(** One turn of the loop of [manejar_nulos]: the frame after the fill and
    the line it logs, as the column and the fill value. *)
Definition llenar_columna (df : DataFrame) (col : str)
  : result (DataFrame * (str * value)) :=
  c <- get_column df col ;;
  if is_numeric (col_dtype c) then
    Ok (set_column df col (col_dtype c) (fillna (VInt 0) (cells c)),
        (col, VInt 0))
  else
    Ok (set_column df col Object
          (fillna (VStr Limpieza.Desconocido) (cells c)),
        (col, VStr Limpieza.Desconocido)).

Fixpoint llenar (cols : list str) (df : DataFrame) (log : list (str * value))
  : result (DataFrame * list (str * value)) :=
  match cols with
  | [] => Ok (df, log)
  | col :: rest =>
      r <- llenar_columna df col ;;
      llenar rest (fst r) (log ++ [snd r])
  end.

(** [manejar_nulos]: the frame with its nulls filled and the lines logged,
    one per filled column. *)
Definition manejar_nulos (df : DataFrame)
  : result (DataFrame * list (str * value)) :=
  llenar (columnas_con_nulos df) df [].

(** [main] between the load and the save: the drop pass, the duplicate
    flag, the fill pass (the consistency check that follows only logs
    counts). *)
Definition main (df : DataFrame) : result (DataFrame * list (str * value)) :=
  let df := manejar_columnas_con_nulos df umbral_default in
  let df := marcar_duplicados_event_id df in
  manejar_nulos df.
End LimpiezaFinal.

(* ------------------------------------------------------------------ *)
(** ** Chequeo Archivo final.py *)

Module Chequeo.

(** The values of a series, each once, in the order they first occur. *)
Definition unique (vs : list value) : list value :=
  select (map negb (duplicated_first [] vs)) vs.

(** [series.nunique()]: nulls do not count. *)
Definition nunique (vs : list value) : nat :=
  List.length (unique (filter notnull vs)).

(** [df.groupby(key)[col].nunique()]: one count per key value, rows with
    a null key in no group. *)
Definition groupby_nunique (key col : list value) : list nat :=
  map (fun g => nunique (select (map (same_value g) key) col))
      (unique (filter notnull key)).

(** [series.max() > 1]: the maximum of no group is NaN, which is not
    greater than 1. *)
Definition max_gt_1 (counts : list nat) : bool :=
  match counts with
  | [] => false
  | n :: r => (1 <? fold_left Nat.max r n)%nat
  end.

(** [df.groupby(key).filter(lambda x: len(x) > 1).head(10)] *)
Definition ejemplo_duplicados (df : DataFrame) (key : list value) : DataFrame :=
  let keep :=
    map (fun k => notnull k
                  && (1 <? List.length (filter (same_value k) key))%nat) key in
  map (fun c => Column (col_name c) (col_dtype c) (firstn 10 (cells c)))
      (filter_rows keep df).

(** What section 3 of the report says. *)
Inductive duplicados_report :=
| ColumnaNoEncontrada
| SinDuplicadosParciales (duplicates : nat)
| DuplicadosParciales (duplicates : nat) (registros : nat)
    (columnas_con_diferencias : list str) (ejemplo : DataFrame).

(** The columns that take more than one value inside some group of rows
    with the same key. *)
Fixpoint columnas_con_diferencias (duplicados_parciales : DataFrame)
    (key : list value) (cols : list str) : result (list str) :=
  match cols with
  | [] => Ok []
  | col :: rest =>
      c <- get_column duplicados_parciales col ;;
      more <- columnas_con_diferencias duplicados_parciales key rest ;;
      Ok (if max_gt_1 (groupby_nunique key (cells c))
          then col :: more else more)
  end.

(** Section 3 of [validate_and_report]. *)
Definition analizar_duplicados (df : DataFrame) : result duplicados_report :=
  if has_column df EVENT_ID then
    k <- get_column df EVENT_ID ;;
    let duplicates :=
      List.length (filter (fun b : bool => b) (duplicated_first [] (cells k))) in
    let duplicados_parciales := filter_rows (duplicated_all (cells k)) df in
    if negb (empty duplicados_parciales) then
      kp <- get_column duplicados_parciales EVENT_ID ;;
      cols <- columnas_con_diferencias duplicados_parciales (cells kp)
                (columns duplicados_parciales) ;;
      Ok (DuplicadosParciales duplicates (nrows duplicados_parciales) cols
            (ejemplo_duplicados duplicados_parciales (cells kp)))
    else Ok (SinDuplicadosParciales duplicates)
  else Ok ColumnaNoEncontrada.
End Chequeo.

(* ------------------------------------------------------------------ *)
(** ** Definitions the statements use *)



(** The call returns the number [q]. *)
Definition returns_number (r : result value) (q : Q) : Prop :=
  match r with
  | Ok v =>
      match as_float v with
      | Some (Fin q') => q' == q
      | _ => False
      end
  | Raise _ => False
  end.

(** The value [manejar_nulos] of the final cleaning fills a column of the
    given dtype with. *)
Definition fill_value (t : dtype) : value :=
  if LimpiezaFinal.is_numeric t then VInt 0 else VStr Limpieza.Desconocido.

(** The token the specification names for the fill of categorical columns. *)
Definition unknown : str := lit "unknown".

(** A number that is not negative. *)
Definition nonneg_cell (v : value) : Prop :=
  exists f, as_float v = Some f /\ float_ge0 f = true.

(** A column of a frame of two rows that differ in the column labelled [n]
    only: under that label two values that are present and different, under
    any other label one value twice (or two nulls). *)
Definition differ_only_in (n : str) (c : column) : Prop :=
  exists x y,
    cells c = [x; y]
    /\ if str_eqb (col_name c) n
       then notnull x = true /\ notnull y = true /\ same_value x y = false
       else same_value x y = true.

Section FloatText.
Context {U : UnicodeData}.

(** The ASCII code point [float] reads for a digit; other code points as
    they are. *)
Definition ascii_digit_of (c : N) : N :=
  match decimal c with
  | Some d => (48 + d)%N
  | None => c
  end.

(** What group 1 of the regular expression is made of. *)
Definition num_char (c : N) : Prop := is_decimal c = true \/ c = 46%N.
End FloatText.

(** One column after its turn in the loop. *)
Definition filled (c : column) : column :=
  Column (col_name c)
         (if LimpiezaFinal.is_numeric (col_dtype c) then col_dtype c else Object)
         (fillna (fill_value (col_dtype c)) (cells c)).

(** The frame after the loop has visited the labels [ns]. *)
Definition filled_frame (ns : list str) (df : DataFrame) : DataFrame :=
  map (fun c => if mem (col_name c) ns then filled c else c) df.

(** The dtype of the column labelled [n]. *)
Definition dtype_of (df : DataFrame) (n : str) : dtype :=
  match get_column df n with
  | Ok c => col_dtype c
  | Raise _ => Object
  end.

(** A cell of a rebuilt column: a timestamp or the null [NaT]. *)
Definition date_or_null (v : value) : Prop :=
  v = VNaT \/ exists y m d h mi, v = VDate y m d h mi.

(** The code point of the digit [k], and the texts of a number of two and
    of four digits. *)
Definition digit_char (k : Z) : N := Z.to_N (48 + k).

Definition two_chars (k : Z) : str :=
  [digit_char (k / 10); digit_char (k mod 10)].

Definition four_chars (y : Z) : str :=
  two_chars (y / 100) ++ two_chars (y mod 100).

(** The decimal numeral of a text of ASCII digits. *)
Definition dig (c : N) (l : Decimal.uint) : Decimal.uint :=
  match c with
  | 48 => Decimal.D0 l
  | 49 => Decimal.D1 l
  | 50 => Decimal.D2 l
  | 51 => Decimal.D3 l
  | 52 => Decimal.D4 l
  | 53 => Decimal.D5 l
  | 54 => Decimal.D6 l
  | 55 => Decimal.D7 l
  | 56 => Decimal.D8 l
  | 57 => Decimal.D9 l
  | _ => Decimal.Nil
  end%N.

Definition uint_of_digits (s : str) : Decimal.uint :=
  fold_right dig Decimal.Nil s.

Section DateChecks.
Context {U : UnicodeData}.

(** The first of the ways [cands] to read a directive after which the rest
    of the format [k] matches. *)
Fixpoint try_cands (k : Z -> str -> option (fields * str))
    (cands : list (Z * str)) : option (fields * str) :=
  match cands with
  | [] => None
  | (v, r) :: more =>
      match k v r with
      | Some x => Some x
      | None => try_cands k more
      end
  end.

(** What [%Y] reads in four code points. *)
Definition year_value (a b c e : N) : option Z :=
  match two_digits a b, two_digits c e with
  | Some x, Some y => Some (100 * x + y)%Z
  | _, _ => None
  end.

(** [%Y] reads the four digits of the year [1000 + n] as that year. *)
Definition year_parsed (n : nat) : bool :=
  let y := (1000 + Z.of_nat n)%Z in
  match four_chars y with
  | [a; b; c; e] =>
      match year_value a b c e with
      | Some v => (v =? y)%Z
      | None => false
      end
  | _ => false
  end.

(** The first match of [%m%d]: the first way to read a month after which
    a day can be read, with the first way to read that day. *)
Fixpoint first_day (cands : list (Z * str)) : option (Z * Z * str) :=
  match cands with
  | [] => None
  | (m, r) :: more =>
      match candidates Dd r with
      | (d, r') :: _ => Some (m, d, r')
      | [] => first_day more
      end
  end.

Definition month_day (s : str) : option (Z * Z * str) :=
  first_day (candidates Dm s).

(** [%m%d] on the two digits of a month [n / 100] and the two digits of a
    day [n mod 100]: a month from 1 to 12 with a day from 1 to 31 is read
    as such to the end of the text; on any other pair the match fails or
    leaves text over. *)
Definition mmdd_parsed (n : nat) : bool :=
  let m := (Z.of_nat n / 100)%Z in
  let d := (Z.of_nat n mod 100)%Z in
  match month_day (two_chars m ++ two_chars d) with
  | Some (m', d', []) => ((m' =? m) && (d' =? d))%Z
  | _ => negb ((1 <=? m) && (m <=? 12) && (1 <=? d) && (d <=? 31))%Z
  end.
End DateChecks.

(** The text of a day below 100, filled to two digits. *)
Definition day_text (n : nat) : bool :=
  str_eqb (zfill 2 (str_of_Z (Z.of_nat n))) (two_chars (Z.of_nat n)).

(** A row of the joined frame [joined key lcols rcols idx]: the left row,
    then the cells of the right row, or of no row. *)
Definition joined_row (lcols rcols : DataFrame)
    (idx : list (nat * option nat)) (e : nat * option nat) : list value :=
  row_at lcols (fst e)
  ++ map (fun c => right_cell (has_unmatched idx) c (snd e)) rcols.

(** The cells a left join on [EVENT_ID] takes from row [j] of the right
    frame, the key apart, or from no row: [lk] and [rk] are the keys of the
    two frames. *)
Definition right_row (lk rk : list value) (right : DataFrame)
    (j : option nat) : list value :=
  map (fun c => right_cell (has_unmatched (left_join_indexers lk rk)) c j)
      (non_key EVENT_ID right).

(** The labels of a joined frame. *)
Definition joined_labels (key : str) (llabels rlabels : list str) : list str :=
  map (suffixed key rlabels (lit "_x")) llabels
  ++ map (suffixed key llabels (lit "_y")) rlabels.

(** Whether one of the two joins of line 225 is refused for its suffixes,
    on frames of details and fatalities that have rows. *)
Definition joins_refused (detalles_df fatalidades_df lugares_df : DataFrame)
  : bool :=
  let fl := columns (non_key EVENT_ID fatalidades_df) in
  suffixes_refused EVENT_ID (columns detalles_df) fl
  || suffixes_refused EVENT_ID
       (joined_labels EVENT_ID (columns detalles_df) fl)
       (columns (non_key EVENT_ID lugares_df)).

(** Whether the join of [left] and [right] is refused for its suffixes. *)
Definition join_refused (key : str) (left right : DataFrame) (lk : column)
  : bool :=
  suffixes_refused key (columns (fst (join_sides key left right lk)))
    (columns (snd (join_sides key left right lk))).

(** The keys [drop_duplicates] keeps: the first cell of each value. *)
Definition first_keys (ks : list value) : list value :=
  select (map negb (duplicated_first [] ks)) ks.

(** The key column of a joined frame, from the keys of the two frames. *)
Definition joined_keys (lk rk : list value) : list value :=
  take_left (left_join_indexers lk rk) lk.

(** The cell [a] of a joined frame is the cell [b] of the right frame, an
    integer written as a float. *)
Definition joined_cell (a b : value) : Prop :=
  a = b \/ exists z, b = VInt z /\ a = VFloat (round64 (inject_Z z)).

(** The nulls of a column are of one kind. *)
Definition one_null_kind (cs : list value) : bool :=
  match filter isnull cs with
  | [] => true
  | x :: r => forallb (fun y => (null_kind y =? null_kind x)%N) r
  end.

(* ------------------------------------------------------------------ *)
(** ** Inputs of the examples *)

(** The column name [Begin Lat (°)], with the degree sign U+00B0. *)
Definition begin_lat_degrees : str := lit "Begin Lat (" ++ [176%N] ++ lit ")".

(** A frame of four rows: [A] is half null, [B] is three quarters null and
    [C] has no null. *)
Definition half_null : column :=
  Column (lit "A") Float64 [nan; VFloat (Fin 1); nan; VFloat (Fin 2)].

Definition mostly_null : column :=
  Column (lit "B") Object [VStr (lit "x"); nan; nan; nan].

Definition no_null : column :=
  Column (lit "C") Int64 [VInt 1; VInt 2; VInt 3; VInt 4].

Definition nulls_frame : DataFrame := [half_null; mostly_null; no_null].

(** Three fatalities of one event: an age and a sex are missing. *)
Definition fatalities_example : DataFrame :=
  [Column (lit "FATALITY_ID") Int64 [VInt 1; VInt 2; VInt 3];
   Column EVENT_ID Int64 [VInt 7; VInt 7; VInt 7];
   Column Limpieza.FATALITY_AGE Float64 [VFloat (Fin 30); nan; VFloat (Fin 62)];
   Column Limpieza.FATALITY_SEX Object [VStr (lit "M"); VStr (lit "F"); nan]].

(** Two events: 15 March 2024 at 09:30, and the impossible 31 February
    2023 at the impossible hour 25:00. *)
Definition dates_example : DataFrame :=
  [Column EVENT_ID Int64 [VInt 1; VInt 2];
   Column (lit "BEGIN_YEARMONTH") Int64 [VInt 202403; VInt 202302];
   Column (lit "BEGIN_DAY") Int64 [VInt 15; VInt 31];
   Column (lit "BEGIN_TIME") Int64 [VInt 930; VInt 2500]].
────────────────────
### Problem to work on
Your task is to restate, word for word, the line with "Definition dates_example : DataFrame" and all lines after it, ending with the last line of the data.

### Response below
Definition dates_example : DataFrame :=
  [Column EVENT_ID Int64 [VInt 1; VInt 2];
   Column (lit "BEGIN_YEARMONTH") Int64 [VInt 202403; VInt 202302];
   Column (lit "BEGIN_DAY") Int64 [VInt 15; VInt 31];
   Column (lit "BEGIN_TIME") Int64 [VInt 930; VInt 2500]].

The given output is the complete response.